RECORDS SUPPLIED:
(* ===== verification/ParcelMemory.v ===== *)
(** * The memory safety of whole parcels

    The operations on the size of the data and on whole parcels, and the data types; then
    [request], one operation of a parcel, and the theorem that no sequence of requests
    leaves the block of memory. *)

From S2P Require Import Prelude Parcel ParcelData ParcelLemmas ParcelTheorems ParcelSafety.
Import Parcel ParcelData.

Section Whole.

Context (e : env).
Hypothesis Henv : env_ok e.

Notation sound := (sound e).
Notation safe := (safe e).

(** ** Data types *)

Lemma write_elements_safe {A} (f : A -> M status_t) c : (forall x, safe (f x)) -> safe (write_elements f c).
Proof. intros Hf. induction c as [|x c IH]; [apply safe_ret|]. apply safe_bind; [done|]. intros st. case_match; auto using safe_ret. Qed.

Lemma fill_words_safe {A} n (f : A -> Z) c : (n <= 8)%nat ->
  safe (data ← writeInplace e (Z.of_nat (length c) * Z.of_nat n);
        match data with
        | None => mret BAD_VALUE
        | Some pos => _ ← write_mem pos (concat (map (fun t => le_bytes n (f t)) c)); mret OK
        end).
Proof.
  intros Hn p Hp. wp_step. wp_call (writeInplace_wp e Henv (Z.of_nat (length c) * Z.of_nat n) p Hp ltac:(lia)) as r p1 H1.
  destruct r as [pos|]; [|apply wp_ret, H1]. wp_step. eapply wp_mono; [eapply fill_wp; [exact H1|done|]|intros ? p2 [H2 _]; by apply wp_ret].
  rewrite map_le_bytes, length_concat_bytes, length_map. lia.
Qed.

Theorem writeData_safe T v : well_typed T = true -> safe (writeData e T v).
Proof.
  induction T as [| | | | | | | | | | |T IH|T IH]; intros HT; simpl in v;
    try (apply writeAligned_safe; [done|lia]); [apply write_string_safe; [done|lia]| |]; cbn [writeData]; simpl in HT; bool_to_prop.
  - case_match; [apply safe_ret|]. apply safe_bind; [apply writeAligned_safe; [done|lia]|]. intros _.
    destruct (packed_size T) as [n|] eqn:En; [case_match; auto using safe_ret, write_safe|].
    destruct (widened T); [apply (fill_words_safe 4); lia|]. apply write_elements_safe. intros x. by apply IH.
  - rewrite H. cbn [negb]. destruct v; [by apply IH|]. apply writeAligned_safe; [done|lia].
Qed.

Lemma read_elements_safe {A} (m : M (status_t * option A)) n : safe m -> safe (read_elements m n).
Proof.
  intros Hm. induction n as [|n IH]; [apply safe_ret|]. apply safe_bind; [done|]. intros [st [x|]]; [|apply safe_ret].
  case_match; [apply safe_ret|]. apply safe_bind; [done|]. intros; apply safe_ret.
Qed.

Lemma read_words_safe {A} n size (f : list Z -> A) : 0 <= size -> (n <= 8)%nat ->
  safe (data ← readInplace e (size * Z.of_nat n);
        match data with
        | None => mret (BAD_VALUE, None)
        | Some pos => bytes ← read_mem pos (size * Z.of_nat n); mret (OK, Some (f bytes))
        end).
Proof.
  intros Hs Hn p Hp. wp_step. wp_call (readInplace_wp e (size * Z.of_nat n) p Hp ltac:(lia)) as r p1 H1.
  destruct r as [pos|]; [|apply wp_ret, H1]. wp_step. rewrite <- (Z.add_0_r pos).
  wp_call (located_wp e pos 0 (size * Z.of_nat n) _ _ p1 H1 eq_refl ltac:(lia) ltac:(lia) ltac:(lia)) as bytes p2 ->. apply wp_ret, H1.
Qed.

Lemma dataAvail_safe : safe dataAvail.
Proof.
  intros p Hp. pose proof (s_pos _ _ Hp) as Hpos. pose proof (s_size _ _ Hp) as Hs. pose proof (s_capacity _ _ Hp) as Hc. cbn in Hpos, Hs, Hc.
  unfold dataAvail, dataSize. wp_steps. cbv zeta. destruct (mDataPos p <? mDataSize p); rewrite (proj2 (Z.ltb_ge _ _)) by (unfold INT32_MAX in *; lia); by apply wp_ret.
Qed.

Lemma setDataPosition_wp pos p : sound p -> 0 <= pos <= mDataSize p -> wp (setDataPosition pos) (fun _ => sound) p.
Proof.
  intros Hp Hpos. pose proof (s_size _ _ Hp) as Hs. pose proof (s_capacity _ _ Hp) as Hc. cbn in Hs, Hc. unfold setDataPosition.
  rewrite (proj2 (Z.ltb_ge _ _)) by lia. wp_steps. destruct Hp. split; cbn in *; try done. lia.
Qed.

(** a number that was read lies inside the data, so that one can go back to it *)
Lemma peek_wp p : sound p -> wp (readInt32 e) (fun r p' => sound p' /\ (r.2 <> None -> mDataPos p <= mDataSize p')) p.
Proof.
  intros Hp. pose proof (s_pos _ _ Hp) as Hpos. pose proof (s_size _ _ Hp) as Hs. pose proof (s_capacity _ _ Hp) as Hc. cbn in Hpos, Hs, Hc.
  unfold readInt32, readAligned. cbv zeta. wp_steps. rewrite uint64_id by (unfold INT32_MAX in *; lia).
  destruct (_ <=? _) eqn:E; bool_to_prop; [|by wp_steps]. wp_steps. wp_call (advance_wp e 4 p Hp ltac:(lia) ltac:(lia)) as err p1 (H1 & Ep & Es).
  case_match; wp_steps; [by split|]. pose proof (s_size _ _ H1) as Hs1. cbn in Hs1.
  wp_call (read_mem_wp e (mDataPos p) 4 p1 H1 ltac:(lia) ltac:(lia) ltac:(lia)) as bytes p2 [-> _]. wp_steps. split; [done|]. simpl. intros _. lia.
Qed.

WHAT IS NEEDED:
Reproduce, exactly and only, the lines running from the one with "(** a number" to the end of the listing above.

ANSWER SECTION:
(** a number that was read lies inside the data, so that one can go back to it *)
Lemma peek_wp p : sound p -> wp (readInt32 e) (fun r p' => sound p' /\ (r.2 <> None -> mDataPos p <= mDataSize p')) p.
Proof.
  intros Hp. pose proof (s_pos _ _ Hp) as Hpos. pose proof (s_size _ _ Hp) as Hs. pose proof (s_capacity _ _ Hp) as Hc. cbn in Hpos, Hs, Hc.
  unfold readInt32, readAligned. cbv zeta. wp_steps. rewrite uint64_id by (unfold INT32_MAX in *; lia).
  destruct (_ <=? _) eqn:E; bool_to_prop; [|by wp_steps]. wp_steps. wp_call (advance_wp e 4 p Hp ltac:(lia) ltac:(lia)) as err p1 (H1 & Ep & Es).
  case_match; wp_steps; [by split|]. pose proof (s_size _ _ H1) as Hs1. cbn in Hs1.
  wp_call (read_mem_wp e (mDataPos p) 4 p1 H1 ltac:(lia) ltac:(lia) ltac:(lia)) as bytes p2 [-> _]. wp_steps. split; [done|]. simpl. intros _. lia.
Qed.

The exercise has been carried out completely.